Sunday, May 31, 2026

Who determines the quality of Conservative MPs of the future?

 Julian Ellacot responds:

Nearly two years ago when I was elected Chairman of the National Convention, my top commitment was to overhaul candidate selection, pledging:

“I will ensure that this is led by a senior volunteer as Chairman of Candidates, accountable to you, the Convention. Candidates must prove their Conservative credentials and campaigning abilities, and members must be fully involved in selecting them, well in advance of the next General Election.”

Working with Clare Hambro as a superb Chairman of Candidates, and with Kemi and her team, all the foundations for this are now in place, and we are on our way to selecting talented, committed and energetic Conservatives, ready to Get Britain Working Again. 

So Julian we continue with the disastrous selection process we have had for the last 25 years whereby a small group of people unelected, unaccountable to the ordinary members of the Party determine who can be a Conservative parliamentary Candidate.
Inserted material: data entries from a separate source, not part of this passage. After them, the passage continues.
(** * chat.py: the prompt/response pipeline of the chat front-end

    A shallow embedding of [src/gemini-1/chat.py]: the response formatter
    ([format_response], a chain of [re.sub] rewrites), the context builder
    ([build_conversation_context]) and the two POST /chat handlers
    ([chat], [handle_file_upload]) with their collaborators made explicit.

    Python strings are sequences of Unicode code points; they are modelled
    as lists of code points ([N]).  The regular expressions are kept as
    syntax trees and run by a backtracking matcher with the priorities of
    Python's [re] engine (greedy repetition, leftmost match, no overlap). *)

From Stdlib Require Import String Ascii NArith ZArith Arith Bool Lia List.
Import ListNotations.

Set Implicit Arguments.

(** ** Strings *)

Definition char := N.
Bind Scope N_scope with char.
Definition str := list char.

(** A string literal of the source, as code points. *)
Definition lit (s : string) : str := map N_of_ascii (list_ascii_of_string s).

Definition chr (a : ascii) : char := N_of_ascii a.

Definition NL : char := 10%N.
Definition SP : char := 32%N.

Definition in_range (lo hi c : char) : bool := ((lo <=? c) && (c <=? hi))%N.

Definition is_char (a : char) (c : char) : bool := (c =? a)%N.

(** [Py_UNICODE_ISSPACE]: the characters [str.strip()] removes and the
    class [\s] of a [str] pattern. *)
Definition is_space (c : char) : bool :=
  in_range 9 13 c || in_range 28 32 c || is_char 133 c || is_char 160 c
  || is_char 5760 c || in_range 8192 8202 c || is_char 8232 c
  || is_char 8233 c || is_char 8239 c || is_char 8287 c || is_char 12288 c.

(** [[A-Z]] *)
Definition is_upper (c : char) : bool := in_range 65 90 c.

Definition is_nl (c : char) : bool := is_char NL c.

Fixpoint lstrip (s : str) : str :=
  match s with
  | c :: s' => if is_space c then lstrip s' else s
  | [] => []
  end.

Definition rstrip (s : str) : str := rev (lstrip (rev s)).

(** [text.strip()] *)
Definition strip (s : str) : str := rstrip (lstrip s).

(** ** Regular expressions

    The ten patterns of [format_response] are built from single-character
    classes, greedy repetitions of a class with a lower bound ([+] is
    [Rep p 1], [*] is [Rep p 0], [{4,}] is [Rep p 4]), concatenation and
    numbered groups. *)

Inductive regex : Type :=
| Cls (p : char -> bool)
| Rep (p : char -> bool) (lo : nat)
| Cat (r1 r2 : regex)
| Grp (i : nat) (r : regex).

Declare Scope regex_scope.
Delimit Scope regex_scope with re.
Bind Scope regex_scope with regex.
Infix "@@" := Cat (at level 60, right associativity) : regex_scope.

(** The text captured by each group. *)
Definition groups := nat -> str.

Definition no_groups : groups := fun _ => [].

Definition set_group (i : nat) (w : str) (g : groups) : groups :=
  fun j => if Nat.eqb j i then w else g j.

Section Matcher.
Variable R : Type.
(** C3, as the code has it. When the write of the re-encrypted vault fails,
    the [except] block of [_save_passwords] prints the error and the
    mutating operation goes on: [add_password], [delete_password] and
    [update_password] change [self.passwords], print their success line after
    the error line and return normally. *)
Theorem persist_failure_is_swallowed (s : State) (k : bytes) :
  cipher s = Some k → write_fails s →
  (∀ service username password, ∃ pw pre s',
     add_password service username password s = (Return (), s') ∧
     (∀ p, password = Some p → pw = p) ∧
     passwords s'
     = dict_set (str_lower service) (Entry.mk service username pw)
                (passwords s) ∧
     stdout s'
     = stdout s ++ pre
       ++ [save_error OSError; "✓ Password saved for " +:+ service]) ∧
  (∀ service e,
     dict_get (str_lower service) (passwords s) = Some e →
     ∃ s',
       delete_password service s = (Return (), s') ∧
       passwords s' = dict_del (str_lower service) (passwords s) ∧
       stdout s'
       = stdout s
         ++ [save_error OSError;
             "✓ Password deleted for " +:+ Entry.service e]) ∧
  (∀ service new_password e,
     dict_get (str_lower service) (passwords s) = Some e →
     ∃ pw pre s',
       update_password service new_password s = (Return (), s') ∧
       (∀ p, new_password = Some p → pw = p) ∧
       passwords s'
       = dict_set (str_lower service) (set_password pw e) (passwords s) ∧
       stdout s'
       = stdout s ++ pre
         ++ [save_error OSError;
             "✓ Password updated for " +:+ Entry.service e]).
Proof.
  intros Hc Hw. repeat split.
  - intros service username password.
    destruct (add_password_run service username password s)
      as (pw & m & pre & Hpw & Hrun). simpl in Hrun.
    eexists pw, pre, _. split; [exact Hrun|]. split; [exact Hpw|].
    simpl. rewrite after_save_passwords. split; [done|].
    match goal with |- context [after_save ?x] =>
      destruct (after_save_failed x k Hc Hw) as [-> _] end.
    simpl. by rewrite <- !app_assoc.
  - intros service e Hg.
    rewrite (delete_password_found service e s Hg).
    eexists. split; [reflexivity|]. simpl.
    rewrite after_save_passwords. split; [done|].
    match goal with |- context [after_save ?x] =>
      destruct (after_save_failed x k Hc Hw) as [-> _] end.
    simpl. by rewrite <- !app_assoc.
  - intros service new_password e Hg.
    destruct (update_password_found service new_password e s Hg)
      as (pw & m & pre & Hpw & Hrun). simpl in Hrun.
    eexists pw, pre, _. split; [exact Hrun|]. split; [exact Hpw|].
    simpl. rewrite after_save_passwords. split; [done|].
    match goal with |- context [after_save ?x] =>
      destruct (after_save_failed x k Hc Hw) as [-> _] end.
    simpl. by rewrite <- !app_assoc.
Qed.
(** ** Colours, nodes and the tree object *)

Inductive Color := RED | BLACK.

#[global] Instance Color_eq_dec : EqDecision Color.
Proof. solve_decision. Defined.

(** The comparator object [comp] of the class template and the
    value-initialised [K{}], [V{}] of the sentinel. *)
Class Compare (K : Type) := comp : K → K → bool.
Class ValueInit (A : Type) := value_init : A.

#[global] Instance Z_compare : Compare Z := Z.ltb.
#[global] Instance Z_value_init : ValueInit Z := 0%Z.

(** The comparator is a strict total order, and [operator!=] of the key type
    (used by [erase]) is the negation of Leibniz equality. *)
Class StrictTotalOrder (K : Type) `{Compare K} : Prop := {
  comp_irrefl (a : K) : comp a a = false;
  comp_trans (a b c : K) : comp a b = true → comp b c = true → comp a c = true;
  comp_total (a b : K) : comp a b = false → comp b a = false → a = b
}.

Abbreviation addr := nat.
Definition nullptr : addr := 0.

Section Store.
Context {K V : Type}.

Record Node := mkNode {
  key : K;
  val : V;
  color : Color;
  parent : addr;
  left : addr;
  right : addr
}.

Record RBTree := mkRBTree {
  heap : gmap addr Node;
  root : addr;
  NIL : addr
}.

Context `{ValueInit K, ValueInit V}.

(** Reading through a pointer.  A pointer that is not allocated is
    undefined behaviour in the source; here it reads a node as a bare
    constructor call would leave it. *)
Definition node (s : RBTree) (a : addr) : Node :=
  default (mkNode value_init value_init RED nullptr nullptr nullptr) (heap s !! a).

(** Writing one field through a pointer. *)
Definition store (s : RBTree) (a : addr) (f : Node → Node) : RBTree :=
  mkRBTree (alter f a (heap s)) (root s) (NIL s).
(* ===== verification/Protocol.v ===== *)
(** * The wire protocol (src/Src/Network/Protocol.hpp)

    Message types and the packed headers: one type byte, four length bytes in
    the little-endian order of the x64 target ([memcpy] of a [uint32_t]), and
    for UDP image segments three more bytes. *)

From Stdlib Require Export Init.Byte Strings.Byte.
From S2P Require Import Prelude.

(** ** Bytes *)

#[export] Instance byte_eq_decision : EqDecision byte := Byte.byte_eq_dec.

Definition byte_to_Z (b : byte) : Z := Z.of_N (Byte.to_N b).
Definition byte_of_Z (z : Z) : byte :=
  match Byte.of_N (Z.to_N (wrap8 z)) with Some b => b | None => x00 end.

Lemma byte_to_Z_range b : is_u8 (byte_to_Z b).
Proof. unfold is_u8, byte_to_Z. pose proof (Byte.to_N_bounded b). lia. Qed.

Lemma byte_to_of_Z z : byte_to_Z (byte_of_Z z) = wrap8 z.
Proof.
  unfold byte_to_Z, byte_of_Z. pose proof (wrap8_range z) as Hr. unfold is_u8 in Hr.
  destruct (Byte.of_N (Z.to_N (wrap8 z))) as [b|] eqn:Hb.
  - apply Byte.to_of_N in Hb. rewrite Hb. lia.
  - apply Byte.of_N_None_iff in Hb. lia.
Qed.

Lemma byte_of_to_Z b : byte_of_Z (byte_to_Z b) = b.
Proof.
  unfold byte_of_Z. rewrite wrap8_id by apply byte_to_Z_range.
  unfold byte_to_Z. by rewrite N2Z.id, Byte.of_to_N.
Qed.

(** A [uint32_t] as four bytes, least significant first. *)
Definition le32 (z : Z) : list byte :=
  [byte_of_Z z; byte_of_Z (Z.shiftr z 8); byte_of_Z (Z.shiftr z 16);
   byte_of_Z (Z.shiftr z 24)].

Definition le32_decode (l : list byte) : Z :=
  foldr (λ b acc, Z.lor (byte_to_Z b) (Z.shiftl acc 8)) 0%Z l.

Lemma land_u8_shiftl a b : is_u8 a → Z.land a (Z.shiftl b 8) = 0%Z.
Proof.
  intros Ha. apply Z.bits_inj_iff'. intros n Hn. rewrite Z.land_spec, Z.bits_0.
  destruct (Z.ltb_spec n 8) as [Hlt|Hge].
  - rewrite Z.shiftl_spec_low by lia. by rewrite andb_false_r.
  - assert (a = a mod 2 ^ 8)%Z as -> by (symmetry; by apply wrap8_id).
    by rewrite Z.mod_pow2_bits_high by lia.
Qed.

Lemma lor_shiftl_add a b : is_u8 a → Z.lor a (Z.shiftl b 8) = (a + b * 256)%Z.
Proof.
  intros Ha. pose proof (Z.add_lor_land a (Z.shiftl b 8)) as H.
  rewrite land_u8_shiftl in H by done.
  rewrite Z.shiftl_mul_pow2 in H |- * by lia. change (2 ^ 8)%Z with 256%Z in *. lia.
Qed.

Lemma le32_decode_cons b l : le32_decode (b :: l) = (byte_to_Z b + le32_decode l * 256)%Z.
Proof. apply lor_shiftl_add, byte_to_Z_range. Qed.

Lemma le32_roundtrip z : le32_decode (le32 z) = wrap32 z.
Proof.
  unfold le32. rewrite !le32_decode_cons, !byte_to_of_Z. unfold wrap8, wrap32.
  cbn [le32_decode foldr]. rewrite !Z.shiftr_div_pow2 by lia.
  change (2 ^ 8)%Z with 256%Z. change (2 ^ 16)%Z with (256 * 256)%Z.
  change (2 ^ 24)%Z with (256 * 256 * 256)%Z.
  change (2 ^ 32)%Z with (256 * 256 * 256 * 256)%Z.
  rewrite <-!Z.div_div by lia. Z.div_mod_to_equations. lia.
Qed.

Lemma le32_decode_range b0 b1 b2 b3 : is_u32 (le32_decode [b0; b1; b2; b3]).
Proof.
  rewrite !le32_decode_cons. cbn [le32_decode foldr].
  pose proof (byte_to_Z_range b0). pose proof (byte_to_Z_range b1).
  pose proof (byte_to_Z_range b2). pose proof (byte_to_Z_range b3).
  unfold is_u8, is_u32 in *. lia.
Qed.

(** ** Message types *)

Inductive MessageType : Type :=
| LOGIN | SUCCESS | FAIL | DEVICE | AVAILABLE | AI | CAMERA | ASSIGN | META | IMAGE
| TLS_HANDSHAKE.

#[export] Instance MessageType_eq_dec : EqDecision MessageType.
Proof. solve_decision. Defined.

Definition mt_value (t : MessageType) : Z :=
  match t with
  | LOGIN => 1 | SUCCESS => 2 | FAIL => 3 | DEVICE => 4 | AVAILABLE => 5 | AI => 6
  | CAMERA => 7 | ASSIGN => 8 | META => 9 | IMAGE => 10 | TLS_HANDSHAKE => 11
  end.

(** [static_cast<MessageType>(v)], with the values outside the enumerators as
    [None]. *)
Definition mt_of_value (v : Z) : option MessageType :=
  match v with
  | 1 => Some LOGIN | 2 => Some SUCCESS | 3 => Some FAIL | 4 => Some DEVICE
  | 5 => Some AVAILABLE | 6 => Some AI | 7 => Some CAMERA | 8 => Some ASSIGN
  | 9 => Some META | 10 => Some IMAGE | 11 => Some TLS_HANDSHAKE | _ => None
  end%Z.

Lemma mt_of_value_value t : mt_of_value (mt_value t) = Some t.
Proof. by destruct t. Qed.

Lemma mt_of_value_Some v t : mt_of_value v = Some t → v = mt_value t.
Proof.
  unfold mt_of_value. intros H. destruct v as [|p|p]; [done| |done].
  do 4 (destruct p as [p|p|]; simplify_eq/=; try done).
Qed.

(** ** Messages and headers *)

Record Message : Type := {
  msg_type : Z;               (* uint8_t *)
  msg_length : Z;             (* uint32_t *)
  msg_payload : list byte
}.

Record ImageHeader : Type := {
  ih_type : Z;                (* PacketHeader::type *)
  ih_length : Z;              (* PacketHeader::length *)
  FrameNumber : Z;
  SequenceNumber : Z;
  MaxSequenceNumber : Z
}.

Definition sizeof_PacketHeader : nat := 5.
Definition sizeof_ImageHeader : nat := 8.

(** The packed bytes of a header. *)
Definition packet_header (type length : Z) : list byte := byte_of_Z type :: le32 length.

Definition image_header (h : ImageHeader) : list byte :=
  packet_header (ih_type h) (ih_length h) ++
  [byte_of_Z (FrameNumber h); byte_of_Z (SequenceNumber h); byte_of_Z (MaxSequenceNumber h)].

(** Reading a header from the start of a buffer (the reinterpret_cast). *)
Definition read_packet_header (buf : list byte) : option (Z * Z) :=
  match buf with
  | t :: b0 :: b1 :: b2 :: b3 :: _ => Some (byte_to_Z t, le32_decode [b0; b1; b2; b3])
  | _ => None
  end.

Definition read_image_header (buf : list byte) : option ImageHeader :=
  match buf with
  | t :: b0 :: b1 :: b2 :: b3 :: f :: s :: m :: _ =>
      Some {| ih_type := byte_to_Z t; ih_length := le32_decode [b0; b1; b2; b3];
              FrameNumber := byte_to_Z f; SequenceNumber := byte_to_Z s;
              MaxSequenceNumber := byte_to_Z m |}
  | _ => None
  end.

Lemma length_packet_header t n : length (packet_header t n) = 5.
Proof. done. Qed.

Lemma read_packet_header_app t n rest :
  read_packet_header (packet_header t n ++ rest) = Some (wrap8 t, wrap32 n).
Proof. cbn. rewrite byte_to_of_Z. do 2 f_equal. apply le32_roundtrip. Qed.

Lemma read_image_header_app h rest :
  is_u8 (ih_type h) → is_u32 (ih_length h) → is_u8 (FrameNumber h) →
  is_u8 (SequenceNumber h) → is_u8 (MaxSequenceNumber h) →
  read_image_header (image_header h ++ rest) = Some h.
Proof.
  destruct h as [t n f s m]. intros Ht Hn Hf Hs Hm. cbn in Ht, Hn, Hf, Hs, Hm.
  unfold read_image_header.
  change (Some {| ih_type := byte_to_Z (byte_of_Z t); ih_length := le32_decode (le32 n);
                  FrameNumber := byte_to_Z (byte_of_Z f);
                  SequenceNumber := byte_to_Z (byte_of_Z s);
                  MaxSequenceNumber := byte_to_Z (byte_of_Z m) |}
          = Some {| ih_type := t; ih_length := n; FrameNumber := f;
                    SequenceNumber := s; MaxSequenceNumber := m |}).
  by rewrite le32_roundtrip, !byte_to_of_Z, !wrap8_id, wrap32_id by done.
Qed.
CCHQ's role should solely be to conduct due dilligence!
Go back to pre 1998 when the ordinary Party members decided who they wanted as their MP. The results then were high quality. Once again the ordinary members are being treated with contempt and you wonder why membership is collapsing.! Soon the Conservative Party will cease to exist as a membership organisation and inevitably the parliamentary party will go into decline?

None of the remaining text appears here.